Whether going short or long, he showed invention in his range of passing while topping the charts in terms of most shots, key passes and interceptions.

In Saturday's edition of the Times, his stamina was rated a miss. In stoppage time he blazed wide having run 85 yards to conclude a move he had started on the edge of his own box. As someone who gets out of breath restocking the fridge with beer, I'd personally have let him off on the stamina front.

An effortless mover, he glided over the field with an almost quixotic mix of power and poise. Time and time again he dropped a shoulder and drove forward from the centre of the pitch, the hardest place to do so. He's like a boxer with ballet shoes.

After the game, Mourinho declared himself satisfied with a "good enough" team performance while conceding he is loath to tether Pogba to any role that may stifle his talent.

"We have to build a certain organisation around him [Pogba], but he has to play free. For a player to play with the freedom, we have to build certain organisations around him," Mourinho said post-match, per the Manchester Evening News' Samuel Luckhurst. "So the moment we lose the ball we have to be protected, the moment he starts to go forward we need to bring other players to the first phase, but he has to play with freedom."

It's a measure of the esteem he holds the Frenchman, given Eden Hazard could only have dreamed of such a remit at Chelsea. Mourinho wouldn't have left Hazard outside a bookies without first having tied him to a lamp post. 

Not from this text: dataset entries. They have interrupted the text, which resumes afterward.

(** The new contents of the file and of the rest of the disk after a write. *)
Record written (efs : EasyFileSystem) (area : Z) (i : Inode) (L L' : list Z) (offset : Z) (buf : list Z)
    (d d' : disk) : Prop := {
  wr_inv : file_inv d' efs area i L';
  wr_size : di_size (the_inode d' i) = Z.max (di_size (the_inode d i)) (offset + lengthZ buf);
  wr_type : type_ (the_inode d' i) = type_ (the_inode d i);
  wr_new : ∀ j, offset <= j < offset + lengthZ buf →
    file_byte d' (the_inode d' i) j = default 0 (buf !! Z.to_nat (j - offset));
  wr_old : ∀ j, 0 <= j < 512 * data_blocks (the_inode d i) → ¬ offset <= j < offset + lengthZ buf →
    file_byte d' (the_inode d' i) j = file_byte d (the_inode d i) j;
  wr_sub : ∀ b, b ∈ L → b ∈ L';
  wr_fresh : ∀ b, b ∈ L' → b ∈ L ∨ ¬ used d efs area b;
  wr_keep : ∀ b, used d efs area b → used d' efs area b;
  wr_frame : ∀ b, b ≠ inode_block_id i → ¬ in_bitmap (data_bitmap efs) b → b ∉ L' → d' b = d b;
  wr_slots : ∀ o, 0 <= o → o + 128 <= inode_block_offset i ∨ inode_block_offset i + 128 <= o →
    at_block (T := DiskInode) d' (inode_block_id i) o = at_block d (inode_block_id i) o;
  wr_free : Z.of_nat (free_bits d (data_bitmap efs) area) = Z.of_nat (free_bits d' (data_bitmap efs) area) +
    (total_blocks (di_size (the_inode d' i)) - total_blocks (di_size (the_inode d i)))
}.

(** Storing the inode after its blocks have been written. *)
Lemma written_intro s d d2 d3 efs area i L L' x' offset buf :
  store_ok s d3 ({[inode_block_id i]} ∪ ∅) → efs_ok efs area → file_inv d efs area i L →
  extended efs area ({[inode_block_id i]} ∪ ∅) (the_inode d i) x' L L' d d2 (offset + lengthZ buf) →
  0 <= offset →
  wrote d2 d3 x' (data_blocks x') offset (offset + lengthZ buf) (λ j, default 0 (buf !! Z.to_nat (j - offset))) →
  written efs area i L L' offset buf d (put_at d3 (inode_block_id i) (inode_block_offset i) x').
Proof.
  intros Hs Hefs Hf [Xi Xu Xsub Xf Xs Xt Xb Xk Xfr Xfree] Hoff [W1 W2].
  pose proof Hf as [Hr [Ho1 Ho2] Hb Hbm Hi Hu]. set (bid := inode_block_id i) in *.
  assert (HL' : ∀ b, b ∈ L' → data_area_start_block efs <= b) by (intros b Hbb; by destruct (Xu b Hbb) as [[? _] _]).
  assert (Hdata : ∀ b, b ∈ inode_data d2 x' (data_blocks x') → b ∈ L').
  { intros b Hbb. eapply tree_data_elem; [apply (io_tree _ _ _ _ Xi)|done]. }
  assert (Hwf : block_wf (d3 bid)) by (by eapply store_wf).
  pose proof (io_valid _ _ _ _ Xi) as Hv. set (d4 := put_at d3 bid (inode_block_offset i) x').
  assert (Hbid : bid ∉ L') by (intros Hin; specialize (HL' _ Hin); lia).
  assert (H43 : ∀ b, b ≠ bid → d4 b = d3 b) by (intros; by apply put_other).
  assert (H32 : ∀ b, b ∉ L' → d3 b = d2 b) by (intros b Hn; apply W2; naive_solver).
  assert (Hinode4 : the_inode d4 i = x') by (by apply at_put_same).
  assert (Xi3 : inode_ok_ d3 ({[bid]} ∪ ∅) x' L').
  { apply (inode_tree_ext d2); [done|]. intros b Hm. apply W2. intros Hin.
    unfold inode_data in Hin. apply list_elem_of_fmap in Hin as (k & -> & Hk%elem_of_seqZ).
    eapply data_not_meta; [apply (io_nodup _ _ _ _ Xi)| |eapply tree_data; [apply (io_tree _ _ _ _ Xi)|]|exact Hm]; lia. }
  assert (H43L : ∀ b, b ∈ L' → d4 b = d3 b) by (intros b Hbb; apply H43; by intros ->).
  assert (Hbm4 : ∀ c, in_bitmap (data_bitmap efs) c → d4 c = d2 c).
  { intros c Hc. pose proof (eo_start _ _ Hefs). unfold in_bitmap in *.
    rewrite H43, H32; [done| |by intros ->]. intros Hin. specialize (HL' _ Hin). lia. }
  assert (Hbyte : ∀ j, 0 <= j < 512 * data_blocks x' → file_byte d4 x' j = file_byte d3 x' j)
    by (intros; by eapply inode_byte_ext).
  assert (Hblk : data_blocks (the_inode d i) <= data_blocks x' ∧ di_size x' <= 512 * data_blocks x').
  { pose proof (io_size _ _ _ _ Hi). pose proof (io_size _ _ _ _ Xi). unfold data_blocks. split.
    - apply data_blocks_mono; [lia|]. lia.
    - apply (data_blocks_bound x'); unfold_layout; lia. }
  split; rewrite ?Hinode4.
  - split; [done|done|done|done| |].
    + rewrite Hinode4. apply (inode_ok_held d4 efs i); [done|done|].
      apply (inode_tree_ext d3); [done|]. intros b Hm. by apply H43L, meta_elem_of.
    + intros b Hbb. apply (used_ext d2 d4); [done|done|]. by apply Xu.
  - done.
  - done.
  - intros j Hj. rewrite Hbyte by lia. rewrite W1 by lia. by rewrite decide_True.
  - intros j Hj Hn. rewrite Hbyte by lia. rewrite W1 by lia. rewrite decide_False by done. by apply Xb.
  - done.
  - done.
  - intros b Hbb. apply (used_ext d2 d4); [done|done|by apply Xk].
  - intros b Hne Hnb Hn. rewrite H43, H32 by done. by apply Xfr.
  - intros o Ho Hdis. unfold d4. rewrite at_put_disjoint by (done || unfold BLOCK_SZ; simpl; lia).
    unfold at_block. rewrite H32, Xfr by done. done.
  - rewrite (free_bits_ext d2 d4) by done. exact Xfree.
Qed.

As Jonathan Northcroft noted in the Sunday Times, Mourinho looks to be trying to ape the Manchester United sides of the early '90s, where athleticism was matched by flair. Ferguson's first title-winning sides were always able to "outplay but also outmuscle the opposition."

New signings Pogba, Ibrahimovic and Eric Bailly can all play, but when higher-profile matches prove to be tooth-and-nail affairs, it's likely to be the opposition left missing a fair few of the former.

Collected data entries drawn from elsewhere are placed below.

Lemma packed_image_witness :
  wp (easy_fs_pack [[97; 46; 114; 115]; [98; 99; 46; 114; 115]] demo_host) (λ printed s', printed = [[97]; [98; 99]] ∧
    wp (efs ← open; names ← ls (root_inode efs); o ← open_file efs [97] RDONLY; f ← unwrap o; r ← read_all 2 f; mret (names, r))
      (λ x _, x.1 = [[97]; [98; 99]] ∧ fst <$> x.2 = Some [127; 69; 76; 70]) (BlockCacheManager_new (device s')))
    (BlockCacheManager_new (image_file None)).
Proof.
  eapply wp_mono.
  - apply (packed_image None _ demo_host demo_items).
    + done.
    + repeat constructor; exists [114; 115]; (split; [done|]); by apply (bool_decide_unpack _).
    + repeat constructor.
    + split.
      * by apply (bool_decide_unpack _).
      * exact demo_items_ok.
      * done.
      * unfold_layout. done.
      * done.
  - intros r s' [-> H]. split; [done|]. apply (H ([97], [127; 69; 76; 70]) 2%nat); [by left|by apply Nat.ltb_lt].
Defined.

Concerns about Ibrahimovic's age—he turns 35 next month—appear ill-founded. It's said back in Sweden babies ask Zlatan how he stays looking so young. A brace on Friday night was complemented with a now-obligatory statistic: His penalty was his 49th goal in his past 39 league games.

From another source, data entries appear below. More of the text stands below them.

(* ===== verification/Pipe.v ===== *)
(** * Pipes

    [os/src/fs/pipe.rs]: the ring buffer shared by the two ends of a pipe and
    the blocking loops of [Pipe::read] and [Pipe::write].

    [suspend_current_and_run_next] lets other tasks run in the middle of the
    loops.  A call is therefore a sequence of turns: a turn runs the loop from
    one point where the task is scheduled to its return or to the next
    suspension, and the local variables of the loop are kept in between.  The
    state a turn works on is the ring buffer, the strong count of the write end
    (what [Weak::upgrade] looks at) and the memory the user buffers lie in. *)

From S2P Require Import Prelude Address FrameAllocator UserBuffer.

Definition RING_BUFFER_SIZE : Z := 32.

Inductive RingBufferStatus := Full | Empty | Normal.
#[export] Instance RingBufferStatus_eq_dec : EqDecision RingBufferStatus.
Proof. solve_decision. Defined.

(** [write_end] holds the number of the object the [Weak<Pipe>] refers to. *)
Record PipeRingBuffer := {
  arr : list Z;
  head : Z;
  tail : Z;
  status : RingBufferStatus;
  write_end : option Z
}.

Definition PipeRingBuffer_new : PipeRingBuffer :=
  {| arr := replicate 32 0; head := 0; tail := 0; status := Empty; write_end := None |}.

Definition set_write_end (w : Z) (rb : PipeRingBuffer) : PipeRingBuffer :=
  {| arr := arr rb; head := head rb; tail := tail rb; status := status rb; write_end := Some w |}.

Definition write_byte (byte : Z) : M PipeRingBuffer unit :=
  rb ← get;
  _ ← index (arr rb) (tail rb);
  let tail' := wrap64 (tail rb + 1) mod RING_BUFFER_SIZE in
  put {| arr := insertZ (tail rb) byte (arr rb); head := head rb; tail := tail';
         status := if tail' =? head rb then Full else Normal; write_end := write_end rb |}.

Definition read_byte : M PipeRingBuffer Z :=
  rb ← get;
  c ← index (arr rb) (head rb);
  let head' := wrap64 (head rb + 1) mod RING_BUFFER_SIZE in
  _ ← put {| arr := arr rb; head := head'; tail := tail rb;
             status := if head' =? tail rb then Empty else Normal; write_end := write_end rb |};
  mret c.

Definition available_read (rb : PipeRingBuffer) : Z :=
  if decide (status rb = Empty) then 0
  else if head rb <? tail rb then wrap64 (tail rb - head rb)
  else wrap64 (wrap64 (tail rb + RING_BUFFER_SIZE) - head rb).

Definition available_write (rb : PipeRingBuffer) : Z :=
  if decide (status rb = Full) then 0 else wrap64 (RING_BUFFER_SIZE - available_read rb).

(** ** The two ends *)

Record Pipe := { p_readable : bool; p_writable : bool }.
Definition read_end_with_buffer : Pipe := {| p_readable := true; p_writable := false |}.
Definition write_end_with_buffer : Pipe := {| p_readable := false; p_writable := true |}.

(** The shared buffer, the strong counts of the pipe objects, the memory. *)
Record PipeState := {
  ring : PipeRingBuffer;
  strong : gmap Z Z;
  pmem : gmap Z page
}.
Definition upd_ring (rb : PipeRingBuffer) (s : PipeState) : PipeState :=
  {| ring := rb; strong := strong s; pmem := pmem s |}.
Definition upd_pmem (f : gmap Z page → gmap Z page) (s : PipeState) : PipeState :=
  {| ring := ring s; strong := strong s; pmem := f (pmem s) |}.

(** [Weak::upgrade] succeeds as long as a strong reference is left. *)
Definition upgrade (s : PipeState) (w : Z) : bool := 0 <? default 0 (strong s !! w).

Definition all_write_ends_closed : M PipeState bool :=
  s ← get;
  w ← unwrap (write_end (ring s));
  mret (negb (upgrade s w)).

(** [make_pipe]; [r] and [w] are the numbers of the two new objects. *)
Definition make_pipe (r w : Z) (m : gmap Z page) : Pipe * Pipe * PipeState :=
  (read_end_with_buffer, write_end_with_buffer,
   {| ring := set_write_end w PipeRingBuffer_new; strong := {[ r := 1; w := 1 ]}; pmem := m |}).

(** What a turn ends with: the value returned, or the local variables of the
    suspended call. *)
Inductive turn :=
  | Return (size : Z)
  | Suspend (buf_iter : UserBufferIterator) (size : Z).

(** [for _ in 0..loop_read]: [inl] when the loop runs to its end, [inr] at the
    [return]. *)
Fixpoint read_for (n : nat) (buf_iter : UserBufferIterator) (read_size : Z) :
    M PipeState ((UserBufferIterator * Z) + Z) :=
  match n with
  | O => mret (inl (buf_iter, read_size))
  | S n =>
      r ← lift_result (UserBufferIterator_next buf_iter);
      match r with
      | (Some byte_ref, buf_iter') =>
          c ← zoom ring upd_ring read_byte;
          _ ← modify (upd_pmem (λ m, set_byte m byte_ref.1 byte_ref.2 c));
          read_for n buf_iter' (wrap64 (read_size + 1))
      | (None, _) => mret (inr read_size)
      end
  end.

(** A turn of [Pipe::read]; [None] when [fuel] iterations neither returned nor
    suspended. *)
Fixpoint read_turn (fuel : nat) (buf_iter : UserBufferIterator) (read_size : Z) :
    M PipeState (option turn) :=
  match fuel with
  | O => mret None
  | S fuel =>
      loop_read ← gets (λ s, available_read (ring s));
      if loop_read =? 0 then
        closed ← all_write_ends_closed;
        if closed : bool then mret (Some (Return read_size))
        else mret (Some (Suspend buf_iter read_size))
      else
        r ← read_for (Z.to_nat loop_read) buf_iter read_size;
        match r with
        | inl (buf_iter', read_size') => read_turn fuel buf_iter' read_size'
        | inr n => mret (Some (Return n))
        end
  end.

Definition Pipe_read (self : Pipe) (buf : UserBuffer) : M PipeState (option turn) :=
  _ ← assert_ (p_readable self);
  read_turn 2 (UserBuffer_into_iter buf) 0.

Fixpoint write_for (n : nat) (buf_iter : UserBufferIterator) (write_size : Z) :
    M PipeState ((UserBufferIterator * Z) + Z) :=
  match n with
  | O => mret (inl (buf_iter, write_size))
  | S n =>
      r ← lift_result (UserBufferIterator_next buf_iter);
      match r with
      | (Some byte_ref, buf_iter') =>
          b ← gets (λ s, get_byte (pmem s) byte_ref.1 byte_ref.2);
          _ ← zoom ring upd_ring (write_byte b);
          write_for n buf_iter' (wrap64 (write_size + 1))
      | (None, _) => mret (inr write_size)
      end
  end.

Ibrahimovic's first to open the scoring in the first half was a vision. When Wayne Rooney peeled away wide right and shaped his body perfectly to put in a delivery, he will have seen his strike partner make only the subtlest of movements. At 6'4", it was as though Ibrahimovic was challenging his marker Jose Fonte to an aerial duel. One-on-one, a penalty-box street fight.

He hung and hung and hung before meeting the ball with his forehead like John Charles in his heyday, leaving Fraser Forster grasping thin air and Fonte simply gasping for it.

On occasion, Ibrahimovic and Rooney both occupied the same space a little too deep, as they did at Bournemouth. But with United's captain seemingly willing to be deferential for the good of the team, Mourinho may yet make work a partnership many have voiced reservations about.

In the post-match interviews, man-of-the-match Ibrahimovic and pal Pogba filled the screen with their presence. Physically both are thoroughbreds, but more than that, they exude the relaxed air of men very much aware of their respective standings in the profession.

The exaggerated version of himself Ibrahimovic presents to the world is so tongue-in-cheek he's shorter odds to win a Bafta than finish the season as top goalscorer. Pogba knows exactly who he is and makes no apologies for it.

Both will give the club back a sense of its lost identity following a troubled few years of navel-gazing.

The paradox in English football is we constantly lament a lack of characters and then when they arrive we can't help ourselves from shoehorning them into a box marked "eccentric" or "arrogant." Long may the pair continue to be both, if that's what they are.

A win at Hull City on Saturday would mark the best United start to a season in five years. After that, it's the Manchester derby.

It will take more than a handful of half-decent performances to convince us Manchester United are finally cleared of a cold that has afflicted them for the past three seasons. Yet in terms of getting clubs back to ruddy health after a period of ailment, Mourinho is as close as you will ever get to an aggressive course of antibiotics.